• logo nu online jatim
Home Metropolis Malang Raya Madura Tapal Kuda Kediri Raya Matraman Pantura Khutbah Keislaman Tokoh Rehat Jujugan Nusiana Opini Pendidikan Pemerintahan Parlemen Pustaka Video Risalah Redaksi NU Online Network
Selasa, 16 April 2024

Opini

NU, Makna Sabilillah dalam Distribusi Zakat, dan Fatwa Tentara Perempuan

NU, Makna Sabilillah dalam Distribusi Zakat, dan Fatwa Tentara Perempuan
Salah satu apel Laskar Hizbullah. (Foto: NOJ/ISt)
Salah satu apel Laskar Hizbullah. (Foto: NOJ/ISt)

Pada tanggal 23-26 Rabiul Akhir 1365 H atau 26-29 Maret 1946, Muktamar ke-16 NU berlangsung di Purwokerto, Jawa Tengah. Momentum ini bukan hanya dihadiri oleh para pengurus NU saja, melainkan banyak juga anggota Laskar Hizbullah dan Barisan Sabilillah yang hadir. Tak sedikit pula yang datang dengan memakai seragam kebesarannya berikut bersenjata lengkap. Beberapa pengurus Partai Masyumi dan ormas Islam lainnya juga hadir sebagai tamu undangan.


Dalam resepsi muktamar, Panglima Besar Jenderal Sudirman memberi pidato sambutan yang isinya memuji NU yang telah memberi arah jalan revolusi dengan “Resolusi Jihad”nya pada tanggal 22 Oktober 1945.


Adapun dalam khutbah iftitah yang disampaikan menggunakan bahasa Arab, sebagaimana yang dikutip oleh KH Saifuddin Zuhri dalam memoarnya, “Berangkat dari Pesantren”, Rais Akbar Hadratussyaikh KH M Hasyim Asy’ari menyampaikan beberapa poin penting, antara lain tentang pentingnya persatuan umat Islam.


Karena digelar pertama kalinya setelah Indonesia merdeka, maka keputusan-keputusan muktamar NU mayoritas berkaitan dengan bagaimana mempertahankan negara yang baru diproklamasikan. 


Sebagai organisasi yang senantiasa mendasarkan keputusan organisasinya menggunakan aspek fiqh, wajar jika dalam memutuskan berbagai persoalan keummatan, dari soal yang sepele hingga perkara berat seputar kenegaraan, fiqh senantiasa dipakai oleh NU sebagai titik tolak. 


Dalam memutuskan Resolusi Jihad, 22 Oktober 1945, yang kemudian juga disusul dengan seruan jihad bagi setiap muslimin melalui khutbah iftitah di muktamar ini, Kiai Hasyim sebagai Rais Akbar NU juga memberi legitimasi kewajiban perjuangan kemerdekaan melalui berbagai keputusan muktamar yang 80 persen isinya berkaitan dengan perkara perang.


“Bagaimana hukumnya kita berperang untuk menolak musuh yang sudah menginjakkan kakinya di tanah air kita seperti yang telah terjadi sekarang ini?” demikian pertanyaan yang diajukan oleh Pengurus Cabang Nahdlatul Ulama (PCNU) Jombang.


Secara jelas, muktamirin menyepakati: 


Pertama.
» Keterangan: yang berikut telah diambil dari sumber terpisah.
Lemma str_eqb_eq (a b : str) : eqb a b = true <-> a = b.
Proof.
  split.
  - revert b; induction a as [|x a IH]; intros [|y b]; simpl; try discriminate;
      [reflexivity|].
    intros H. apply andb_true_iff in H as [Hx Hr].
    apply N.eqb_eq in Hx. subst. f_equal. now apply IH.
  - intros ->. apply str_eqb_refl.
Qed.

Lemma str_eqb_neq (a b : str) : eqb a b = false <-> a <> b.
Proof.
  split.
  - intros H E. apply str_eqb_eq in E. congruence.
  - intros H. destruct (eqb a b) eqn:E; [|reflexivity].
    apply str_eqb_eq in E. contradiction.
Qed.

Lemma truthy_false (s : str) : truthy s = false <-> s = [].
Proof. destruct s; simpl; split; intros; congruence. Qed.

Lemma truthy_true (s : str) : truthy s = true <-> s <> [].
Proof. destruct s; simpl; split; intros; congruence. Qed.

Lemma nil_or_not (s : str) : s = [] \/ s <> [].
Proof. destruct s; [now left | right; discriminate]. Qed.

Lemma separator_not_nil (d : str) : d ++ separator <> [].
Proof. destruct d; discriminate. Qed.

Lemma universal_newlines_nil s : universal_newlines s = [] <-> s = [].
Proof.
  destruct s as [|c s]; simpl; [easy|].
  destruct (c =? 13)%N; split; discriminate.
Qed.

Lemma universal_newlines_no_cr s : no_cr s = true -> universal_newlines s = s.
Proof.
  induction s as [|c s IH]; simpl; [reflexivity|]. intros H.
  apply andb_true_iff in H as [Hc Hs]. apply negb_true_iff in Hc.
  now rewrite Hc, IH.
Qed.

Lemma universal_newlines_cr c s :
  (c =? 13)%N = true ->
  universal_newlines (c :: s)
  = 10%N :: match s with
            | c' :: s'' =>
                if (c' =? 10)%N then universal_newlines s''
                else universal_newlines s
            | [] => []
            end.
Proof. intros H. simpl. rewrite H. now destruct s. Qed.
Bahwa berperang menolak penjajah dan para pembantunya adalah fardlu ‘ain atas tiap-tiap jiwa, baik laki-laki maupun perempuan, dan anak-anak juga sama berada di tempat yang dimasuki oleh mereka itu (penjajah dan pembantu-pembantunya).


Kedua. Wajib ain pula atas tiap-tiap jiwa yang berada dalam tempat-tempat yang jaraknya kurang dari 94 Km. terhitung darti tempat mereka itu (musuh).


Ketiga. Wajib kifayah atas segenap orang-orang yang berada di tempat-tempat yang jaraknya ada 94 Km. tersebut.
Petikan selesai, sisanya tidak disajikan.